Input data:
(* ===== verification/TcpClientTheorems.v ===== *)
(** * The TCP client over any system that obeys [PosixLaws]

    [connect] leaks no descriptor; [sendAll] sends all or reports an error;
    and the client obeys the laws of [TcpBackend], so that the theorems about
    the node hold over it. *)

From S2P Require Import Prelude PacketTypes Posix TcpBackend TcpClient.
#[local] Open Scope Z_scope.

Section client.
Context {W : Type} {KP : Posix W} {KV : PosixView W} {KL : PosixLaws W} (retries : nat).
Implicit Types (w : W) (c : TCPClient.t W).

(** ** Descriptors *)

Lemma close_retry_spec fd w :
  0 ≤ fd → (interrupts w < retries)%nat →
  ∃ w', TCPClient.close_retry_ retries fd w = Ret w' ∧
    open_fds w' = open_fds w ∖ {[fd]} ∧ (interrupts w' ≤ interrupts w)%nat.
Proof.
  intros Hfd Hw. unfold TCPClient.close_retry_. rewrite (proj2 (Z.leb_le 0 fd)) by done.
  destruct (close_retry_ret retries fd w Hw) as (r & w' & -> & ?). by exists w'.
Qed.

Lemma connect_nonblocking_spec fd addr ms w :
  (interrupts w < retries)%nat →
  ∃ res w', TCPClient.connect_nonblocking retries fd addr ms w = Ret (res, w') ∧ same_fds w w'.
Proof.
  intros Hw. unfold TCPClient.connect_nonblocking.
  destruct (retry_keeps retries (λ rc, if rc =? 0 then 0 else -1) (sys_connect fd addr) w)
    as (rc & w1 & -> & H1); [|done|].
  { by intros u r u' [[-> | ->] ?]%connect_fds. }
  cbn [mbind outcome_bind]. case_match; [by eauto|]. case_match; [by eauto|].
  destruct (retry_keeps retries fst (sys_poll fd POLLOUT ms) w1) as ([prc rev] & w2 & -> & H2);
    [intros ? [] ?; apply poll_fds|destruct H1; lia|].
  cbn [mbind outcome_bind].
  assert (Hs : same_fds w w2) by by transitivity w1.
  case_match; [by eauto|]. case_match; [by eauto|].
  destruct (sys_getsockopt_error fd w2) as [[r e] w3] eqn:E.
  apply getsockopt_fds, keeps_same in E.
  assert (Hs3 : same_fds w w3) by by transitivity w2.
  by repeat case_match; eauto.
Qed.

Lemma set_sockopts_spec fd w res w' :
  TCPClient.set_sockopts fd w = (res, w') → same_fds w w'.
Proof.
  unfold TCPClient.set_sockopts.
  destruct (sys_setsockopt fd _ w) as [r1 w1] eqn:E1. apply setsockopt_fds, keeps_same in E1.
  case_match; [by intros [= _ <-]|].
  destruct (sys_fcntl fd _ w1) as [r2 w2] eqn:E2. apply fcntl_fds, keeps_same in E2.
  case_match; [intros [= _ <-]; by transitivity w1|].
  destruct (sys_fcntl fd _ w2) as [r3 w3] eqn:E3. apply fcntl_fds, keeps_same in E3.
  assert (same_fds w w3) by (transitivity w1; [done|]; by transitivity w2).
  case_match; by intros [= _ <-].
Qed.
(* ===== verification/TcpNode.v ===== *)
(** * The TCP nodes (include/spw_rmap/spw_rmap_tcp_node.hh)

    Modules [SpwRmapTCPClient] and [SpwRmapTCPServer]: the node over the TCP
    client and over the TCP server, with their own [connect], [acceptOnce] and
    the virtual functions that [poll] calls.  Each operation holds
    [shutdown_mtx_] and is one step. *)

From S2P Require Import Prelude PacketTypes Posix TcpBackend TcpClient TcpServer Framing Transactions Node.
#[local] Open Scope Z_scope.

(** [getBackend_()]; [None] is the null pointer. *)
Definition getBackend_ {B U} (n : node B U) : option B := tcp_backend_ (lnk n).
Definition set_backend {B U} (b : option B) (n : node B U) : node B U :=
  set_lnk (set_tcp_backend_ b (lnk n)) n.

Module SpwRmapTCPClient.
Section client.
Context {W U : Type} `{Posix W} (retries : nat).
#[local] Existing Instance tcp_client_backend.

Definition t : Type := node (TCPClient.t W) U.

Definition init (ip_address port : string) (config : SpwRmapTCPNodeConfig) (w : W) (u : U) : t :=
  initial_node config (TCPClient.init ip_address port w) u.

(** [getBackend_()->disconnect()] and an error. *)
Definition disconnected (e : error_code) (b : TCPClient.t W) (n : t) : outcome (expected unit * t) :=
  b ← TCPClient.disconnect retries b;
  Ret (Unexpected e, set_backend (Some b) n).

Definition connect (connect_timeout : Z) (n : t) : outcome (expected unit * t) :=
  match getBackend_ n with
  | None => UB
  | Some b =>
      '(res, b) ← TCPClient.connect retries connect_timeout b;
      let n := set_shutdowned_ false n in
      match res with
      | Unexpected e => disconnected e b n
      | Ok _ =>
          '(timeout_res, b) ← TCPClient.setSendTimeout (send_timeout_ n) b;
          match timeout_res with
          | Unexpected e => disconnected e b n
          | Ok _ => Ret (Ok tt, set_backend (Some b) n)
          end
      end
  end.

Definition setSendTimeout (timeout : Z) (n : t) : outcome (expected unit * t) :=
  @setSendTimeoutInternal_ _ U (tcp_client_backend retries) timeout n.

(** [shutdown], and what the system is like after the backend was destroyed. *)
Definition shutdown_os (n : t) : outcome (expected unit * t * option W) :=
  match getBackend_ n with
  | None => Ret (Ok tt, n, None)
  | Some b =>
      '(res, b) ← TCPClient.shutdown b;
      let n := set_shutdowned_ true n in
      match res with
      | Unexpected e => Ret (Unexpected e, set_backend (Some b) n, Some (TCPClient.os b))
      | Ok _ =>
          b ← TCPClient.disconnect retries b;
          Ret (Ok tt, set_backend None n, Some (TCPClient.os b))
      end
  end.

Definition shutdown (n : t) : outcome (expected unit * t) :=
  '(res, n, _) ← shutdown_os n; Ret (res, n).

Definition isShutdowned (n : t) : bool := shutdowned_ n.
End client.
Arguments t W U : clear implicits.
End SpwRmapTCPClient.

#[export] Instance tcp_client_virtuals {W U : Type} `{Posix W} (retries : nat)
    : NodeVirtuals (TCPClient.t W) U := {
  shutdown := SpwRmapTCPClient.shutdown retries;
  isShutdowned := SpwRmapTCPClient.isShutdowned;
}.

Module SpwRmapTCPServer.
Section server.
Context {W U : Type} `{Posix W} (retries : nat).
#[local] Existing Instance tcp_server_backend.

Definition t : Type := node (TCPServer.t W) U.

Definition init (ip_address port : string) (config : SpwRmapTCPNodeConfig) (w : W) (u : U) : t :=
  initial_node config (TCPServer.init ip_address port w) u.

Definition acceptOnce (n : t) : outcome (expected unit * t) :=
  match getBackend_ n with
  | None => UB
  | Some b =>
      '(res, b) ← TCPServer.accept_once retries b;
      match res with
      | Unexpected e => Ret (Unexpected e, set_backend (Some b) n)
      | Ok _ =>
          '(timeout_res, b) ← TCPServer.setSendTimeout (send_timeout_ n) b;
          match timeout_res with
          | Unexpected timeout_error =>
              '(res, b) ← TCPServer.shutdown b;
              match res with
              | Unexpected e => Ret (Unexpected e, set_backend (Some b) n)
              | Ok _ => Ret (Unexpected timeout_error, set_backend (Some b) n)
              end
          | Ok _ => Ret (Ok tt, set_shutdowned_ false (set_backend (Some b) n))
          end
      end
  end.

Definition setSendTimeout (timeout : Z) (n : t) : outcome (expected unit * t) :=
  @setSendTimeoutInternal_ _ U (tcp_server_backend retries) timeout n.

(** The backend stays. *)
Definition shutdown (n : t) : outcome (expected unit * t) :=
  match getBackend_ n with
  | None => Ret (Ok tt, n)
  | Some b =>
      '(res, b) ← TCPServer.shutdown b;
      Ret (res, set_backend (Some b) (set_shutdowned_ true n))
  end.

Definition isShutdowned (n : t) : bool := shutdowned_ n.
End server.
Arguments t W U : clear implicits.
End SpwRmapTCPServer.

#[export] Instance tcp_server_virtuals {W U : Type} `{Posix W}
    : NodeVirtuals (TCPServer.t W) U := {
  shutdown := SpwRmapTCPServer.shutdown;
  isShutdowned := SpwRmapTCPServer.isShutdowned;
}.
(* ===== verification/NodeInterface.v ===== *)
(** * The interface of a node (include/spw_rmap/spw_rmap_node_base.hh)

    [SpwRmapNodeBase] is the abstract class as a type class; a program that
    uses the library is written against it and [SpwRmapClient].  The instances
    are the node of [Node] and the client of [TcpNode].

    A function that waits gets what the other threads do while it waits, and
    the clock; a future is read through [future_value].  [U] is the state that
    the functions of the user act on. *)

From S2P Require Import Prelude PacketTypes Posix TcpBackend TcpClient Framing Transactions Node TcpNode.
#[local] Open Scope Z_scope.

(** What happens around the attempts of a synchronous operation. *)
Record waits (N : Type) := mkWaits {
  clock_of : nat → list Z;
  during : nat → N → outcome N;
}.
Arguments mkWaits {N}.
Arguments clock_of {N} _.
Arguments during {N} _.

Class SpwRmapNodeBase (N U : Type) := {
  nb_poll : nat → N → outcome (expected bool * N);
  nb_runLoop : nat → N → outcome (expected unit * N);
  nb_registerOnWrite : option (user_function U) → N → N;
  nb_registerOnRead : option (read_function U) → N → N;
  nb_write : waits N → TargetNodeBase → Z → list Z → nat → N → outcome (expected unit * N);
  nb_read : waits N → TargetNodeBase → Z → Z → (list Z → U → U) → nat → N →
    outcome (expected unit * N);
  nb_writeAsync : list Z → TargetNodeBase → Z → list Z → user_function U → N → outcome (nat * N);
  nb_readAsync : list Z → TargetNodeBase → Z → Z → user_function U → N → outcome (nat * N);
  nb_emitTimeCode : Z → N → outcome (expected unit * N);
  nb_setVerifyMode : bool → N → N;
  future_value : nat → N → option (option (expected unit));
  user_state : N → U;
  set_user_state : U → N → N;
}.

(** The default of the argument [retry_count]. *)
Definition default_retry_count : nat := 3.

#[export] Instance tcp_node_base {B U : Type} `{TcpBackend B} `{NodeVirtuals B U} (alloc_limit : Z)
    : SpwRmapNodeBase (node B U) U := {
  nb_poll := poll alloc_limit;
  nb_runLoop := runLoop alloc_limit;
  nb_registerOnWrite := registerOnWrite;
  nb_registerOnRead := registerOnRead;
  nb_write w := write alloc_limit (clock_of w) (during w);
  nb_read w := read alloc_limit (clock_of w) (during w);
  nb_writeAsync := writeAsync alloc_limit;
  nb_readAsync := readAsync alloc_limit;
  nb_emitTimeCode tc n :=
    '(res, l) ← emitTimeCode tc (lnk n); Ret (res, set_lnk l n);
  nb_setVerifyMode := setVerifyMode;
  future_value p n := promises (txs n) !! p;
  user_state n := user (txs n);
  set_user_state u n := set_txs (set_user u (txs n)) n;
}.

(** [SpwRmapTCPClient] as the tools use it. *)
Class SpwRmapClient (N U : Type) `{SpwRmapNodeBase N U} := {
  cl_connect : Z → N → outcome (expected unit * N);
  cl_shutdown : N → outcome (expected unit * N);
  cl_setInitiatorLogicalAddress : Z → N → N;
}.

#[export] Instance tcp_client_node {W U : Type} `{Posix W} (retries : nat) (alloc_limit : Z)
    : @SpwRmapClient (SpwRmapTCPClient.t W U) U
        (@tcp_node_base _ _ (tcp_client_backend retries) (tcp_client_virtuals retries) alloc_limit) := {
  cl_connect := SpwRmapTCPClient.connect retries;
  cl_shutdown := SpwRmapTCPClient.shutdown retries;
  cl_setInitiatorLogicalAddress := setInitiatorLogicalAddress;
}.
(* ===== verification/ConcurrencyFacts.v ===== *)
(** * What one step of a thread does

    [table_ok] and [pc_ok] are the well-formedness of the shared table and of
    the place a thread has reached.  [effect] is the step relation of the
    threads: which place follows which, and what becomes of the table and of
    the locked mutexes.  On well-formed states [thread_step] is [effect], its
    indexes are in range, and it can only abort where a promise gets a second
    value or a destroyed one is waited for. *)

From S2P Require Import Prelude PacketTypes Transactions Concurrency.
#[local] Open Scope Z_scope.

Lemma u16_small z : 0 ≤ z < 2 ^ 16 → u16 z = z.
Proof. apply Z.mod_small. Qed.

Lemma u32_small z : 0 ≤ z < 2 ^ 16 → u32 z = z.
Proof. intros. apply Z.mod_small. lia. Qed.

Section facts.
Context {U : Type} (id_min id_max : Z).
Implicit Types (t : tx U) (c : pc U) (L : gset Z) (o : operation U).

(** A user's function that comes back. *)
Definition total_function (f : user_function U) : Prop :=
  ∀ packet u, ∃ r u', f packet u = Ret (r, u').

(** ** Well-formedness *)

Definition index_ok (i : nat) : Prop := Z.of_nat i < id_max - id_min.

Definition error_ok (n : nat) (i : nat) (h : error_handler) : Prop :=
  (eh_promise h < n)%nat ∧ eh_transaction_id h = id_min + Z.of_nat i ∧ eh_tx_index h = Z.of_nat i.

Definition reply_ok (n : nat) (i : nat) (h : reply_handler U) : Prop :=
  (rh_promise h < n)%nat ∧ rh_transaction_id h = id_min + Z.of_nat i ∧
  rh_tx_index h = Z.of_nat i ∧ total_function (rh_on_complete h).

Record table_ok t : Prop := mkTableOk {
  ok_min : transaction_id_min_ t = id_min;
  ok_max : transaction_id_max_ t = id_max;
  ok_range : 0 ≤ id_min ≤ id_max ∧ id_max < 2 ^ 16;
  ok_available : zsize (available_transaction_ids_ t) = id_max - id_min;
  ok_last_used : zsize (transaction_last_used_ t) = id_max - id_min;
  ok_reply : zsize (reply_callback_ t) = id_max - id_min;
  ok_error : zsize (reply_error_callback_ t) = id_max - id_min;
  ok_replies : ∀ i h, reply_callback_ t !! i = Some (Some h) → reply_ok (length (promises t)) i h;
  ok_errors : ∀ i h, reply_error_callback_ t !! i = Some (Some h) → error_ok (length (promises t)) i h;
}.

Definition operation_ok o : Prop := total_function (op_on_complete o).

(** A transaction ID of the table. *)
Definition tid_ok (tid : Z) : Prop := ∃ i, index_ok i ∧ tid = id_min + Z.of_nat i.

Definition pc_ok (n : nat) c : Prop :=
  match c with
  | Start o | CancelClear o _ => operation_ok o
  | Scan o p | Refused o p _ | Wait o p _ => operation_ok o ∧ (p < n)%nat
  | Install o p tid | Sending o p tid | UnsentClear o p tid _ | UnsentSet o p tid _
  | UnsentRelease o p tid => operation_ok o ∧ (p < n)%nat ∧ tid_ok tid
  | Force o p i | ForceRelease o p i =>
      operation_ok o ∧ (p < n)%nat ∧ ∃ j, index_ok j ∧ i = Z.of_nat j
  | TimeOutSet o p h | TimeOutRelease o p h | TimeOutNull o p h =>
      operation_ok o ∧ (p < n)%nat ∧ ∃ j, index_ok j ∧ error_ok n j h
  | CancelRelease o tid => operation_ok o ∧ tid_ok tid
  | Poll _ | Done _ => True
  | ReplyRun h _ _ | ReplyRelease h _ | ReplyNull h _ => ∃ j, index_ok j ∧ reply_ok n j h
  end.

(** ** Effects on the table *)

Definition released (i : nat) t : tx U :=
  set_transaction_last_used_ (<[i := time_point_min]> (transaction_last_used_ t))
    (set_available_transaction_ids_ (<[i := true]> (available_transaction_ids_ t)) t).
Definition taken (i : nat) (now : Z) t : tx U :=
  set_transaction_last_used_ (<[i := now]> (transaction_last_used_ t))
    (set_available_transaction_ids_ (<[i := false]> (available_transaction_ids_ t)) t).
Definition error_set (i : nat) v t : tx U :=
  set_reply_error_callback_ (<[i := v]> (reply_error_callback_ t)) t.
Definition reply_set (i : nat) v t : tx U :=
  set_reply_callback_ (<[i := v]> (reply_callback_ t)) t.
Definition cleared (i : nat) t : tx U := error_set i None (reply_set i None t).
Definition installed (i : nat) (p : nat) (f : user_function U) t : tx U :=
  let tid := id_min + Z.of_nat i in
  reply_set i (Some (mkReplyHandler f p tid (Z.of_nat i)))
    (error_set i (Some (mkErrorHandler p tid (Z.of_nat i))) t).
Definition valued (p : nat) v t : tx U := set_promises (<[p := Some v]> (promises t)) t.
Definition created t : tx U := set_promises (promises t ++ [None]) t.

Requirement: Go through the listing above and find each line that contains "interrupts", then copy it.

Exercise output:
  0 ≤ fd → (interrupts w < retries)%nat →
    open_fds w' = open_fds w ∖ {[fd]} ∧ (interrupts w' ≤ interrupts w)%nat.
  (interrupts w < retries)%nat →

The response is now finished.